━━━ MATERIAL TO PROCESS ━━━
(** * ding: a host network-health probe

    A shallow embedding of [ding.py] and the properties of its discovery
    functions, its two checkers, the [DingResult] dataclass and the CLI
    entrypoint.

    The program is a straight-line script around four collaborators
    (netifaces, psutil, subprocess/ping, dnspython).  Their answers are the
    fields of a [World]; what the program does to the outside is a trace of
    [event]s; a Python exception is the [Raise] branch of a [result]. *)

From stdpp Require Import base strings gmap list.

Open Scope Z_scope.
Open Scope string_scope.
Open Scope list_scope.

(** ** Python values the script handles *)

(** [netifaces.AF_INET] *)
Definition AF_INET : Z := 2.
Definition AF_INET6 : Z := 10.

(** The dict returned by [netifaces.gateways()]: under the key ["default"] a
    dict from address family to the pair (gateway address, interface name);
    under each family the list of all known routes. *)
Record Gateways := {
  gw_default : gmap Z (string * string);
  gw_routes : gmap Z (list (string * string * bool));
}.

(** One entry of [psutil.net_if_stats()]. *)
Record snicstats := {
  isup : bool;
  duplex : Z;
  speed : Z;
  mtu : Z;
}.

(** [dns.resolver.Resolver], as far as the script looks into it. *)
Record Resolver := {
  nameservers : list string;
  port : Z;
  search : list string;
}.

(** What the attribute [default_resolver] of a [DingResult] holds: the
    resolver object, or (after [__str__]) the attribute dict of one. *)
Inductive ResolverField :=
| AsObject (r : Resolver)
| AsAttrDict (r : Resolver).

(** The instance dict of a [DingResult]: one entry per dataclass field. *)
Record DingResult := {
  interface_name : string;
  default_gateway : string;
  default_resolver : ResolverField;
  default_gateway_reachable : bool;
  google_reachable : bool;
  default_resolver_reachable : bool;
  google_resolvable : bool;
  good : bool;
}.

(** Values that get formatted with [repr], [pprint] or [pformat]. *)
Inductive pyvalue :=
| PStr (s : string)
| PBool (b : bool)
| PGateways (g : Gateways)
| PIfStats (s : gmap string snicstats)
| PInstanceDict (d : DingResult).

(** A piece of formatted text; [repr] and [pformat] are left unrendered. *)
Inductive piece :=
| Text (s : string)
| Repr (v : pyvalue)
| Pformat (v : pyvalue).

Definition text := list piece.

(** ** Exceptions and results *)

Inductive exn :=
| SystemExit (msg : string)
| KeyError
| IndexError
| AttributeError
| NXDOMAIN
| NoNameservers
| OtherError (name : string).

Inductive result (A : Type) :=
| Ok (a : A)
| Raise (e : exn).
Arguments Ok {A} a.
Arguments Raise {A} e.

(** ** The outside world *)

Inductive Redirect := Inherit | DEVNULL | STDOUT.

(** The arguments of one [subprocess.call]. *)
Record SpawnRequest := {
  args : list string;
  stdout : Redirect;
  stderr : Redirect;
  timeout : option Z;
}.

Record World := {
  (** [netifaces.gateways()] *)
  gateways : Gateways;
  (** [netifaces.ifaddresses(interface)]: family to list of address dicts *)
  ifaddresses : string → result (gmap Z (list (gmap string string)));
  (** [psutil.net_if_stats()] *)
  net_if_stats : gmap string snicstats;
  (** [platform.system()] *)
  platform_system : string;
  (** [subprocess.call(...)]: the exit status of the child, or the exception
      raised when the child cannot be started *)
  subprocess_call : SpawnRequest → result Z;
  (** [dns.resolver.resolve(host)]: an answer (its addresses) or an exception *)
  resolve : string → result (list string);
  (** [dns.resolver.get_default_resolver()] *)
  get_default_resolver : result Resolver;
}.

Inductive event :=
| Print (t : text)
| CallGateways
| CallIfaddresses (interface : string)
| CallNetIfStats
| CallPlatformSystem
| CallSubprocess (req : SpawnRequest)
| CallResolve (host : string)
| CallGetDefaultResolver.

(** ** Computations: a trace of events and a result *)

Definition M (A : Type) : Type := list event * result A.

#[global] Instance M_ret : MRet M := λ A a, ([], Ok a).
#[global] Instance M_bind : MBind M := λ A B f m,
  match m with
  | (t, Ok a) => let '(t', r) := f a in (t ++ t', r)
  | (t, Raise e) => (t, Raise e)
  end.

Definition emit (e : event) : M unit := ([e], Ok ()).
Definition raise {A} (e : exn) : M A := ([], Raise e).
Definition external {A} (e : event) (r : result A) : M A := ([e], r).

(** [try: m except: h], where [h e = None] when no clause matches [e]. *)
Definition try_except {A} (m : M A) (h : exn → option (M A)) : M A :=
  match m with
  | (t, Ok a) => (t, Ok a)
  | (t, Raise e) =>
      match h e with
      | Some (t', r) => (t ++ t', r)
      | None => (t, Raise e)
      end
  end.

Definition trace {A} (m : M A) : list event := m.1.
Definition outcome {A} (m : M A) : result A := m.2.

(** ** Built-ins *)

Definition print (t : text) : M unit := emit (Print t).
Definition pprint (v : pyvalue) : M unit := emit (Print [Pformat v]).
Definition sys_exit {A} (msg : string) : M A := raise (SystemExit msg).

(** [d[k]] on a dict *)
Definition subscript `{Countable K} {V} (d : gmap K V) (k : K) : M V :=
  match d !! k with
  | Some v => mret v
  | None => raise KeyError
  end.

(** [l[i]] on a list *)
Definition index {V} (l : list V) (i : nat) : M V :=
  match l !! i with
  | Some v => mret v
  | None => raise IndexError
  end.

(** [all(l)] *)
Definition all (l : list bool) : bool := forallb id l.

Definition lower_ascii (c : Ascii.ascii) : Ascii.ascii :=
  let n := Ascii.N_of_ascii c in
  if ((65 <=? n) && (n <=? 90))%N then Ascii.ascii_of_N (n + 32) else c.

(** [s.lower()], on the ASCII strings [platform.system()] returns *)
Fixpoint lower (s : string) : string :=
  match s with
  | EmptyString => EmptyString
  | String c s' => String (lower_ascii c) (lower s')
  end.

(** ** Collaborator calls *)

Definition netifaces_gateways (w : World) : M Gateways :=
  external CallGateways (Ok (gateways w)).
Definition netifaces_ifaddresses (w : World) (interface : string)
  : M (gmap Z (list (gmap string string))) :=
  external (CallIfaddresses interface) (ifaddresses w interface).
Definition psutil_net_if_stats (w : World) : M (gmap string snicstats) :=
  external CallNetIfStats (Ok (net_if_stats w)).
Definition platform_system_ (w : World) : M string :=
  external CallPlatformSystem (Ok (platform_system w)).
Definition subprocess_call_ (w : World) (req : SpawnRequest) : M Z :=
  external (CallSubprocess req) (subprocess_call w req).
Definition dns_resolve (w : World) (host : string) : M (list string) :=
  external (CallResolve host) (resolve w host).
Definition dns_get_default_resolver (w : World) : M Resolver :=
  external CallGetDefaultResolver (get_default_resolver w).

(** ** Network discovery *)

Definition get_default_route_interface_name (w : World) : M string :=
  gateways ← netifaces_gateways w;
  if bool_decide (is_Some (gw_default gateways !! AF_INET)) then
    default_gateway ← subscript (gw_default gateways) AF_INET;
    mret default_gateway.2
  else
    print [Text "no default gateway in: gateways="; Repr (PGateways gateways);
           Text ", internet is probably broken"];;
    print [Text "network interfaces: "];;
    stats ← psutil_net_if_stats w;
    pprint (PIfStats stats);;
    sys_exit "No default gateway!".

Definition get_interface_ip_address (w : World) (interface : string) : M string :=
  addrs ← netifaces_ifaddresses w interface;
  inet ← subscript addrs AF_INET;
  first ← index inet 0;
  subscript first "addr".

Definition get_default_gateway (w : World) : M string :=
  gateways ← netifaces_gateways w;
  default_gateway ← subscript (gw_default gateways) AF_INET;
  mret default_gateway.1.

(** ** Reachability and resolvability *)

(** The [subprocess.call] that [is_host_reachable] makes. *)
Definition ping_request (w : World) (host : string) : SpawnRequest :=
  let param := if String.eqb (lower (platform_system w)) "windows" then "-n" else "-c" in
  {| args := ["ping"; param; "1"; host];
     stdout := DEVNULL; stderr := STDOUT; timeout := None |}.

Definition is_host_reachable (w : World) (host : string) : M bool :=
  system ← platform_system_ w;
  let param := if String.eqb (lower system) "windows" then "-n" else "-c" in
  let command := ["ping"; param; "1"; host] in
  rc ← subprocess_call_ w {| args := command; stdout := DEVNULL;
                             stderr := STDOUT; timeout := None |};
  let result := (rc =? 0)%Z in
  (if negb result
   then print [Text "host="; Repr (PStr host); Text " was not reachable..."]
   else mret ());;
  mret result.

Definition is_host_resolvable (w : World) (host : string) : M bool :=
  try_except
    (dns_resolve w host;; mret true)
    (λ e, match e with
          | NXDOMAIN =>
              Some (print [Text "nameserver claims that host="; Repr (PStr host);
                           Text " does not exist"];;
                    mret false)
          | NoNameservers =>
              Some (print [Text "all nameservers failed to answer for host=";
                           Repr (PStr host)];;
                    mret false)
          | _ => None
          end).

(** ** The dataclass [DingResult] *)

(** A method runs on [self]: it yields its trace, [self] as the call leaves
    it (also when it raises), and its result. *)
Definition Method (A : Type) : Type := DingResult → list event * (DingResult * result A).

#[global] Instance Method_ret : MRet Method := λ A a self, ([], (self, Ok a)).
#[global] Instance Method_bind : MBind Method := λ A B f m self,
  match m self with
  | (t, (self', Ok a)) => let '(t', r) := f a self' in (t ++ t', r)
  | (t, (self', Raise e)) => (t, (self', Raise e))
  end.

(** A plain function called from a method body. *)
Definition call {A} (m : M A) : Method A := λ self, (m.1, (self, m.2)).
(** [self.f] *)
Definition getattr {A} (f : DingResult → A) : Method A := λ self, ([], (self, Ok (f self))).
(** [self.f = v], given the record update for [f] *)
Definition setattr (upd : DingResult → DingResult) : Method unit :=
  λ self, ([], (upd self, Ok ())).

Definition set_default_resolver (v : ResolverField) (self : DingResult) : DingResult :=
  {| interface_name := interface_name self;
     default_gateway := default_gateway self;
     default_resolver := v;
     default_gateway_reachable := default_gateway_reachable self;
     google_reachable := google_reachable self;
     default_resolver_reachable := default_resolver_reachable self;
     google_resolvable := google_resolvable self;
     good := good self |}.
Definition set_default_gateway_reachable (v : bool) (self : DingResult) : DingResult :=
  {| interface_name := interface_name self;
     default_gateway := default_gateway self;
     default_resolver := default_resolver self;
     default_gateway_reachable := v;
     google_reachable := google_reachable self;
     default_resolver_reachable := default_resolver_reachable self;
     google_resolvable := google_resolvable self;
     good := good self |}.
Definition set_google_reachable (v : bool) (self : DingResult) : DingResult :=
  {| interface_name := interface_name self;
     default_gateway := default_gateway self;
     default_resolver := default_resolver self;
     default_gateway_reachable := default_gateway_reachable self;
     google_reachable := v;
     default_resolver_reachable := default_resolver_reachable self;
     google_resolvable := google_resolvable self;
     good := good self |}.
Definition set_default_resolver_reachable (v : bool) (self : DingResult) : DingResult :=
  {| interface_name := interface_name self;
     default_gateway := default_gateway self;
     default_resolver := default_resolver self;
     default_gateway_reachable := default_gateway_reachable self;
     google_reachable := google_reachable self;
     default_resolver_reachable := v;
     google_resolvable := google_resolvable self;
     good := good self |}.
Definition set_google_resolvable (v : bool) (self : DingResult) : DingResult :=
  {| interface_name := interface_name self;
     default_gateway := default_gateway self;
     default_resolver := default_resolver self;
     default_gateway_reachable := default_gateway_reachable self;
     google_reachable := google_reachable self;
     default_resolver_reachable := default_resolver_reachable self;
     google_resolvable := v;
     good := good self |}.
Definition set_good (v : bool) (self : DingResult) : DingResult :=
  {| interface_name := interface_name self;
     default_gateway := default_gateway self;
     default_resolver := default_resolver self;
     default_gateway_reachable := default_gateway_reachable self;
     google_reachable := google_reachable self;
     default_resolver_reachable := default_resolver_reachable self;
     google_resolvable := google_resolvable self;
     good := v |}.

(** [v.nameservers]: an attribute of the resolver object, not of a dict *)
Definition attr_nameservers (v : ResolverField) : M (list string) :=
  match v with
  | AsObject r => mret (nameservers r)
  | AsAttrDict _ => raise AttributeError
  end.

(** [v.__dict__]: the attribute dict of the resolver object; a dict has none *)
Definition attr_dict (v : ResolverField) : M ResolverField :=
  match v with
  | AsObject r => mret (AsAttrDict r)
  | AsAttrDict _ => raise AttributeError
  end.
━━━
Extract from the data every line where "PStr" shows up.

| PStr (s : string)
   then print [Text "host="; Repr (PStr host); Text " was not reachable..."]
              Some (print [Text "nameserver claims that host="; Repr (PStr host);
                           Repr (PStr host)];;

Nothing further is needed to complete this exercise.